WORK REQUEST: Select from the data all lines with the word "ErrExist".

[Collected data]

(** * The node server of the SMB CSI driver (pkg/smb/nodeserver.go)

  A shallow embedding of the node-side mount lifecycle: the mount-point
  prober [ensureMountPoint], the Kerberos credential-cache manager
  ([ensureKerberosCache], [deleteKerberosCache]) and the RPC handlers
  ([NodeStageVolume], [NodePublishVolume], ...).

  Go strings are byte strings: they are modelled by [string] (a sequence
  of 8-bit [ascii]).  Go's [int] and [time.Duration] are modelled by [Z].
  Everything the handlers do to the host (the mounter, the [os] package,
  the volume lock table) is a [Call]; a program is a state transformer
  over an arbitrary host that also records the calls it makes. *)

From stdpp Require Import gmap strings.
From Stdlib Require Import ZArith Ascii Lia.
From Stdlib Require String DecimalString DecimalPos DecimalZ.

Local Open Scope Z_scope.

(** ** Byte strings: the parts of Go's [strings] package that the file uses *)

Module strings.

(** [strings.HasPrefix(s, prefix)] *)
Definition HasPrefix (s prefix : string) : bool := String.prefix prefix s.

(** [strings.TrimPrefix(s, prefix)] *)
Definition TrimPrefix (s prefix : string) : string :=
  if HasPrefix s prefix
  then String.substring (String.length prefix) (String.length s - String.length prefix)%nat s
  else s.

(** [strings.Contains(s, substr)] *)
Fixpoint Contains (s substr : string) : bool :=
  String.prefix substr s ||
  match s with
  | EmptyString => false
  | String _ s' => Contains s' substr
  end.

Fixpoint replace_from (old new : string) (skip : nat) (s : string) : string :=
  match s with
  | EmptyString => EmptyString
  | String c s' =>
      match skip with
      | S k => replace_from old new k s'
      | O =>
          if String.prefix old s
          then new +:+ replace_from old new (String.length old - 1)%nat s'
          else String c (replace_from old new O s')
      end
  end.

Fixpoint intersperse (new s : string) : string :=
  match s with
  | EmptyString => new
  | String c s' => new +:+ String c (intersperse new s')
  end.

(** [strings.ReplaceAll(s, old, new)]: the non-overlapping occurrences of
    [old], leftmost first.  For an empty [old] Go inserts [new] at every
    rune boundary; the model does so at every byte (the same on ASCII). *)
Definition ReplaceAll (s old new : string) : string :=
  match old with
  | EmptyString => intersperse new s
  | String _ _ => replace_from old new O s
  end.

Definition rev (s : string) : string :=
  String.string_of_list_ascii (List.rev (String.list_ascii_of_string s)).

Fixpoint trim_left_byte (c : ascii) (s : string) : string :=
  match s with
  | EmptyString => EmptyString
  | String x s' => if Ascii.eqb x c then trim_left_byte c s' else s
  end.

(** [strings.TrimRight(s, cutset)] for a cutset of one byte, the only use
    in the file ([strings.TrimRight(source, "/")]). *)
Definition TrimRight1 (s : string) (c : ascii) : string :=
  rev (trim_left_byte c (rev s)).

Fixpoint map (f : ascii -> ascii) (s : string) : string :=
  match s with
  | EmptyString => EmptyString
  | String c s' => String (f c) (map f s')
  end.

Fixpoint Forall (P : ascii -> Prop) (s : string) : Prop :=
  match s with
  | EmptyString => True
  | String c s' => P c /\ Forall P s'
  end.

Definition subst1 (old new : ascii) (c : ascii) : ascii :=
  if Ascii.eqb c old then new else c.

End strings.

(** ** [encoding/base64]: the standard encoding with padding *)

Module base64.

Definition encodeStd : string :=
  "ABCDEFGHIJKLMNOPQRSTUVWXYZabcdefghijklmnopqrstuvwxyz0123456789+/".

Definition StdPadding : ascii := "="%char.

(** [enc.encode[i]] *)
Definition encode (i : Z) : ascii :=
  match String.get (Z.to_nat i) encodeStd with
  | Some c => c
  | None => "A"%char
  end.

(** [uint(src[i])] *)
Definition uint (c : ascii) : Z := Z.of_N (N_of_ascii c).

Definition sextet (val : Z) (shift : Z) : ascii :=
  encode (Z.land (Z.shiftr val shift) 63).

(** [base64.StdEncoding.EncodeToString]: three bytes give four characters;
    a remainder of one or two bytes is padded with '='. *)
Fixpoint EncodeToString (src : string) : string :=
  match src with
  | EmptyString => EmptyString
  | String a EmptyString =>
      let val := Z.shiftl (uint a) 16 in
      String (sextet val 18) (String (sextet val 12)
        (String StdPadding (String StdPadding EmptyString)))
  | String a (String b EmptyString) =>
      let val := Z.lor (Z.shiftl (uint a) 16) (Z.shiftl (uint b) 8) in
      String (sextet val 18) (String (sextet val 12)
        (String (sextet val 6) (String StdPadding EmptyString)))
  | String a (String b (String c rest)) =>
      let val := Z.lor (Z.lor (Z.shiftl (uint a) 16) (Z.shiftl (uint b) 8)) (uint c) in
      String (sextet val 18) (String (sextet val 12)
        (String (sextet val 6) (String (sextet val 0) (EncodeToString rest))))
  end.

End base64.

(** [volumeKerberosCacheName]: base64 of the volume id, with '/' replaced by
  '-' and '+' by '_'. *)
Definition volumeKerberosCacheName (volumeID : string) : string :=
let encoded := base64.EncodeToString volumeID in
strings.ReplaceAll (strings.ReplaceAll encoded "/" "-") "+" "_".


(** ** Errors

    A Go [error] is either a gRPC status ([status.Error(code, msg)]) or a
    plain error ([errors.New], [fmt.Errorf], an error of the [os] package).
    [err_kind] is what [os.IsNotExist] and [os.IsExist] look at. *)

Inductive Code : Type :=
| OK | InvalidArgument | NotFound | Aborted | Unimplemented | Internal | Unknown.

Inductive ErrKind : Type := ErrNotExist | ErrExist | ErrOther.

Record error : Type := mkError {
  err_status : option Code;
  err_kind : ErrKind;
  err_text : string
}.

Definition CodeString (c : Code) : string :=
  match c with
  | OK => "OK"
  | InvalidArgument => "InvalidArgument"
  | NotFound => "NotFound"
  | Aborted => "Aborted"
  | Unimplemented => "Unimplemented"
  | Internal => "Internal"
  | Unknown => "Unknown"
  end.

(** [err.Error()], what [%v] prints for an error *)
Definition Error (e : error) : string :=
  match err_status e with
  | Some c => "rpc error: code = " +:+ CodeString c +:+ " desc = " +:+ err_text e
  | None => err_text e
  end.

(** [status.Error(c, msg)] and [status.Errorf(c, format, ...)] *)
Definition status_Error (c : Code) (msg : string) : error :=
  mkError (Some c) ErrOther msg.

(** [fmt.Errorf(format, ...)] (no [%w] verb is used in the file) *)
Definition fmt_Errorf (msg : string) : error := mkError None ErrOther msg.

(** [status.Code(err)]: the code the RPC answers with *)
Definition status_Code (err : option error) : Code :=
  match err with
  | None => OK
  | Some e => match err_status e with Some c => c | None => Unknown end
  end.

Definition os_IsNotExist (err : option error) : bool :=
  match err with
  | Some (mkError _ ErrNotExist _) => true
  | _ => false
  end.

Definition os_IsExist (err : option error) : bool :=
  match err with
  | Some (mkError _ ErrExist _) => true
  | _ => false
  end.

Definition is_nil (err : option error) : bool :=
  match err with None => true | Some _ => false end.

(** ** Time ([time.Duration] counts nanoseconds) *)

Definition Duration : Type := Z.
Definition Second : Duration := 1000000000.
Definition Minute : Duration := 60 * Second.

(** ** Requests (the fields of the CSI messages that the handlers read) *)

Record MountVolume : Type := {
  FsType : string;
  MountFlags : list string;
  VolumeMountGroup : string
}.

Inductive AccessType : Type :=
| AccessMount (m : MountVolume)
| AccessBlock.

Record VolumeCapability : Type := { access_type : option AccessType }.

(** The generated getters are nil-safe. *)
Definition GetMount (cap : option VolumeCapability) : option MountVolume :=
  match cap with
  | Some {| access_type := Some (AccessMount m) |} => Some m
  | _ => None
  end.

Definition is_nil_cap (cap : option VolumeCapability) : bool :=
  match cap with None => true | Some _ => false end.

Definition GetMountFlags (m : option MountVolume) : list string :=
  match m with Some m => MountFlags m | None => [] end.

Definition GetVolumeMountGroup (m : option MountVolume) : string :=
  match m with Some m => VolumeMountGroup m | None => "" end.

(** A Go [map[string]string] is read with [range], in an order the language
    does not fix: a map is the list of its entries in the order of the
    iteration. *)
Definition gomap : Type := list (string * string).

Record NodePublishVolumeRequest : Type := {
  pub_VolumeId : string;
  pub_StagingTargetPath : string;
  pub_TargetPath : string;
  pub_VolumeCapability : option VolumeCapability;
  pub_Readonly : bool
}.

Record NodeUnpublishVolumeRequest : Type := {
  unpub_VolumeId : string;
  unpub_TargetPath : string
}.

Record NodeStageVolumeRequest : Type := {
  stage_VolumeId : string;
  stage_StagingTargetPath : string;
  stage_VolumeCapability : option VolumeCapability;
  stage_Secrets : gomap;
  stage_VolumeContext : gomap
}.

Record NodeUnstageVolumeRequest : Type := {
  unstage_VolumeId : string;
  unstage_StagingTargetPath : string
}.

Record NodeGetVolumeStatsRequest : Type := {
  stats_VolumeId : string;
  stats_VolumePath : string
}.

Inductive VolumeUsage_Unit : Type := VolumeUsage_BYTES | VolumeUsage_INODES.

Record VolumeUsage : Type := {
  usage_Unit : VolumeUsage_Unit;
  usage_Available : Z;
  usage_Total : Z;
  usage_Used : Z
}.

(** ** The host: every call that leaves the file *)

Record MountPoint : Type := {
  mp_Device : string;
  mp_Path : string
}.

Record FileInfo : Type := {
  fi_IsDir : bool;
  fi_IsSymlink : bool
}.

(** A [resource.Quantity] with what [AsInt64] answers for it *)
Record Quantity : Type := {
  q_value : Z;
  q_fits : bool
}.

Definition AsInt64 (q : Quantity) : Z * bool := (q_value q, q_fits q).

Record Metrics : Type := {
  m_Available : Quantity;
  m_Capacity : Quantity;
  m_Used : Quantity;
  m_Inodes : Quantity;
  m_InodesFree : Quantity;
  m_InodesUsed : Quantity
}.

(** [Call X] is a call that answers with an [X].  The first group is
    [d.mounter] (mount.Interface), the second the functions and the lock
    table of package smb that live outside nodeserver.go, the third the
    [os] and [filepath] packages and the volume metrics.  [SMBMount], the
    package's [Mount], also answers with the time the call took:
    [NodeStageVolume] calls it under a poll that has a time bound. *)
Inductive Call : Type -> Type :=
| IsLikelyNotMountPoint (file : string) : Call (bool * option error)
| MounterList : Call (list MountPoint * option error)
| MounterMount (source target fstype : string) (options : list string) : Call (option error)
| Unmount (target : string) : Call (option error)
| SMBMount (source target fsType : string) (mountOptions sensitiveMountOptions : list string) :
    Call (Duration * option error)
| preparePublishPath (path : string) : Call (option error)
| prepareStagePath (path : string) : Call (option error)
| IsCorruptedDir (dir : string) : Call bool
| CleanupMountPoint (path : string) (extensiveMountPointCheck : bool) : Call (option error)
| CleanupSMBMountPoint (path : string) (extensiveMountPointCheck : bool) : Call (option error)
| TryAcquire (volumeID : string) : Call bool
| Release (volumeID : string) : Call unit
| ReadDir (name : string) : Call (list string * option error)
| MkdirAll (path : string) (perm : Z) : Call (option error)
| Remove (name : string) : Call (option error)
| Stat (name : string) : Call (option FileInfo * option error)
| Lstat (name : string) : Call (option FileInfo * option error)
| Readlink (name : string) : Call (string * option error)
| WriteFile (name data : string) (perm : Z) : Call (option error)
| Chown (name : string) (uid gid : Z) : Call (option error)
| Symlink (oldname newname : string) : Call (option error)
| Abs (path : string) : Call (string * option error)
| GetMetrics (path : string) : Call (Metrics * option error).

TASK SOLUTION:
Inductive ErrKind : Type := ErrNotExist | ErrExist | ErrOther.
  | Some (mkError _ ErrExist _) => true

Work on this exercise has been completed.